I don't know. Idon'tknowIdon'tknowIdon'tknowIdon'tknow.
The flight crew and security staff were wonderful. After stories like
this and
this and
this I've come to prepare myself for callousness, even outright hostility from the real world, and the real world obliges with its usual motley assortment of responses: sweet, self-righteous, ignorant, outright weird.
It was maybe twenty minutes total. Isaac screamed and cried on the jetway, so much so that a few members of the flight crew came out to see if they could help. Given the fact that the plane was entirely boarded by that point, given everything, really, they were unfailingly polite and helpful. And I should say: not in a "oooh this-is-inconvenient-but-we-had-mandatory-sensitivity-training-after-that-CNN-story-so we'll-smile-a-lot-until-these-horrible-people-go-away" kind of way, but in a crisp, unobtrusive, human way. I was very, very grateful for that. however it came about.

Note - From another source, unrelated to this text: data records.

Lemma tokens_evolve_refl s : tokens_evolve s s.
Proof.
  exists (api_tokens s), []. rewrite app_nil_r.
  split; [reflexivity |]. split; [apply Forall2_row_evolves_refl | constructor].
Qed.

Lemma fresh_for_before l l' n :
  Forall2 row_evolves l l' -> fresh_for l' n -> fresh_for l n.
Proof.
  unfold fresh_for. induction 1 as [|t t' l l' Ht _ IH]; intros Hn; [constructor |].
  inversion Hn as [|? ? [Hid Hh] Hrest]; subst.
  destruct Ht as [Eid [_ [Eh _]]]. rewrite Eid, Eh in *. constructor; auto.
Qed.

Lemma fresh_for_after l n n' : row_evolves n n' -> fresh_for l n -> fresh_for l n'.
Proof.
  unfold fresh_for. intros [Eid [_ [Eh _]]] Hn. rewrite Eid, Eh. exact Hn.
Qed.

Lemma tokens_evolve_trans s1 s2 s3 :
  tokens_evolve s1 s2 -> tokens_evolve s2 s3 -> tokens_evolve s1 s3.
Proof.
  intros [o1 [n1 [E1 [F1 G1]]]] [o2 [n2 [E2 [F2 G2]]]].
  rewrite E1 in F2. apply Forall2_app_inv_l in F2.
  destruct F2 as [o2a [o2b [Fa [Fb ->]]]].
  exists o2a, (o2b ++ n2)%list. rewrite E2, app_assoc. split; [reflexivity |].
  split; [eapply Forall2_row_evolves_trans; eassumption |].
  apply Forall_app. split.
  - clear - Fb G1. induction Fb as [|n n' l l' Hn _ IH]; [constructor |].
    inversion G1; subst. constructor; [| now apply IH].
    eapply fresh_for_after; eassumption.
  - rewrite Forall_forall in *. intros n Hn. specialize (G2 n Hn).
    rewrite E1 in G2. apply Forall_app in G2. destruct G2 as [G2 _].
    eapply fresh_for_before; eassumption.
Qed.
(** The request names "u2" as owner in its body; the consultation created
    belongs to the authenticated "u1". *)
Lemma createConsultation_owner_witness :
  body_user (body createRequest) = Some "u2"
  ∧ ∃ c db',
      createConsultation createRequest "c9" 40 pendingDb = (Json 201 c, db')
      ∧ user c = "u1"
      ∧ db' !! _id c = Some c.
Proof.
  split; [reflexivity|].
  pose proof (createConsultation_owner createRequest "c9" 40 pendingDb) as H.
  destruct (createConsultation createRequest "c9" 40 pendingDb)
    as [[code c|e] db'] eqn:E.
  - destruct H as (-> & Hu & Hs). eexists _, _.
    split; [reflexivity|]. split; [exact Hu|exact Hs].
  - vm_compute in E. discriminate E.
Defined.

Lemma Transition_to_enum from to : Transition from to → to ∈ statusEnum.
Proof.
  intros H. unfold statusEnum. rewrite !elem_of_cons.
  destruct H; intuition congruence.
Qed.

(** ** Invariants of the collection *)

Lemma map_Forall_alter_2 {A} (P : ObjectId → A → Prop) (f : A → A) id
    (m : gmap ObjectId A) :
  (∀ x, m !! id = Some x → P id x → P id (f x)) →
  map_Forall P m → map_Forall P (alter f id m).
Proof.
  intros Hf Hm j y. destruct (decide (j = id)) as [->|Hne].
  - rewrite lookup_alter_eq. destruct (m !! id) as [x|] eqn:E; [|done].
    cbn. intros [= <-]. apply Hf; [done|]. by apply Hm.
  - rewrite lookup_alter_ne by done. apply Hm.
Qed.

Lemma wellKeyed_applyAtomics c l : _id (foldl applyAtomic c l) = _id c.
Proof.
  revert c. induction l as [|a l IH]; intros c; cbn; [done|].
  rewrite IH. by destruct a.
Qed.

(** Every handler that writes keeps each document under its own [_id]. *)
Theorem wellKeyed_kept (req : Request) (now : Date) (mail : Completion unit)
    (newId : ObjectId) (db : Collection) :
  wellKeyed db →
  wellKeyed (createConsultation req newId now db).2
  ∧ wellKeyed (updateConsultation req db).2
  ∧ wellKeyed (deleteConsultation req db).2
  ∧ wellKeyed (updateConsultationStatus req now mail db).2
  ∧ wellKeyed (markAsUrgent req db).2
  ∧ wellKeyed (markAsResolved req mail db).2.
Proof.
  intros H. unfold wellKeyed in *. split_and!.
  - unfold createConsultation, create.
    destruct (presentValidator "user" _ ++ _); cbn; [|done].
    by apply map_Forall_insert_2.
  - unfold updateConsultation, findByIdAndUpdate, findById.
    destruct (db !! params_id req) as [c|] eqn:E; cbn; [|done].
    repeat case_match; simplify_eq; cbn; try done.
    apply map_Forall_insert_2; [|done]. cbn. by apply H in E.
  - unfold deleteConsultation, findById, findByIdAndDelete.
    destruct (db !! params_id req) as [c|] eqn:E; cbn; [|done].
    repeat case_match; cbn; try done. by apply map_Forall_delete.
  - unfold updateConsultationStatus, updateStatus, findById.
    destruct (db !! params_id req) as [c|] eqn:E; cbn; [|done].
    destruct (canChangeStatus _ _) as [[]|]; cbn; try done.
    destruct mail; cbn; (apply map_Forall_alter_2; [|done]);
      intros x _ <-; apply wellKeyed_applyAtomics.
  - unfold markAsUrgent, findById.
    destruct (db !! params_id req) as [c|] eqn:E; cbn; [|done].
    apply map_Forall_alter_2; [|done].
    intros x _ <-; apply wellKeyed_applyAtomics.
  - unfold markAsResolved, findById.
    destruct (db !! params_id req) as [c|] eqn:E; cbn; [|done].
    destruct mail; cbn; (apply map_Forall_alter_2; [|done]);
      intros x _ <-; apply wellKeyed_applyAtomics.
Qed.
(* ===== verification/CxxString.v ===== *)
(** * The part of [std::string] and of the numeric conversions the server uses

    [find], [rfind], [substr], [compare], [stoi], [atoi] and [to_string], with
    the exceptions and the undefined behaviour the C++ standard gives them.
    Positions and lengths are [size_t] values, held as [Z] in [0, 2^64). *)

From S2P Require Import Prelude.

(** ** Comparison *)

(** [char_traits<char>::compare]: lexicographic on the bytes as unsigned. *)
Fixpoint bytes_compare (s t : bytes) : comparison :=
  match s, t with
  | [], [] => Eq
  | [], _ :: _ => Lt
  | _ :: _, [] => Gt
  | c :: s', d :: t' =>
      match (N_of_ascii c ?= N_of_ascii d)%N with
      | Eq => bytes_compare s' t'
      | r => r
      end
  end.

Definition bytes_lt (s t : bytes) : Prop := bytes_compare s t = Lt.

(** [s.substr(pos, len)]. *)
Definition substr (s : bytes) (pos len : Z) : outcome bytes :=
  if (zlen s <? pos)%Z then Throw out_of_range
  else Ok (take (Z.to_nat (Z.min len (zlen s))) (drop (Z.to_nat pos) s)).

(** [s.substr(pos)], with the default length [npos]. *)
Definition substr_from (s : bytes) (pos : Z) : outcome bytes :=
  substr s pos (SIZE_MOD - 1).

(** [s.compare(pos, len, t)]. *)
Definition compare (s : bytes) (pos len : Z) (t : bytes) : outcome comparison :=
  u ← substr s pos len; Ok (bytes_compare u t).

(** ** Search *)

Fixpoint starts_with (p s : bytes) : bool :=
  match p, s with
  | [], _ => true
  | _ :: _, [] => false
  | c :: p', d :: s' => bool_decide (c = d) && starts_with p' s'
  end.

(** [s.find(p)]; [None] is [npos]. *)
Fixpoint find (p s : bytes) : option nat :=
  if starts_with p s then Some 0
  else match s with
       | [] => None
       | _ :: s' => S <$> find p s'
       end.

Finally they had to close the plane, and J., Isaac and I went back to the gate to see if we could board a later flight. "Are you scared?" he asked me later that night. "Yeah of course," I said. But I wasn't ready to talk about what it could mean. Not yet, anyway.
We spent eight hours in the airport Saturday (no more seats to be had), and another four or so on Sunday, waiting for our delayed second flight. Isaac was generally calm, but at the final moment he balked.
I had told J. that if this happened again, he should just go, and I would take our boy home. Reluctantly, he handed me Isaac's jacket and boarding pass and boarded the plane alone.
I spent another ten minutes trying to convince Isaac to get on the plane with me. We got as far as the jetway, but by this point he was completely hysterical.
"It's too much!" he cried, tears streaming down his face. "It's too much noise! I want to go home!"
Suddenly I couldn't do it anymore. As much as our family trips mean to me, to all of us, I just couldn't. And in the back of my mind, I thought wow. Nice asking.
We walked silently back through the terminal, hand in hand, through the rain to the shuttle bus, into the car, and drove home to the sound of the wind and the wipers. When we got home, I made him dinner, drew him a bath, got him ready for bed, and lay down next to him as he, and then I, dropped off to sleep.
We awoke this morning to the first wisps of silver light peeking through the window shades. ""It's still pretty dark," he observed, hopping out of bed in search of milk.
We're going to have to look into this anxiety. It worries me terribly that he lives with such intense fears, and I only hope that it's a phase rather than a hint at something darker to come. But maybe this is an unexpected gift as well: ten days together, just the two of us. Time to go to the playground, bake cookies, see some friends. Time to reconnect and to rest.
This autism thing. It gives you whiplash, doesn't it?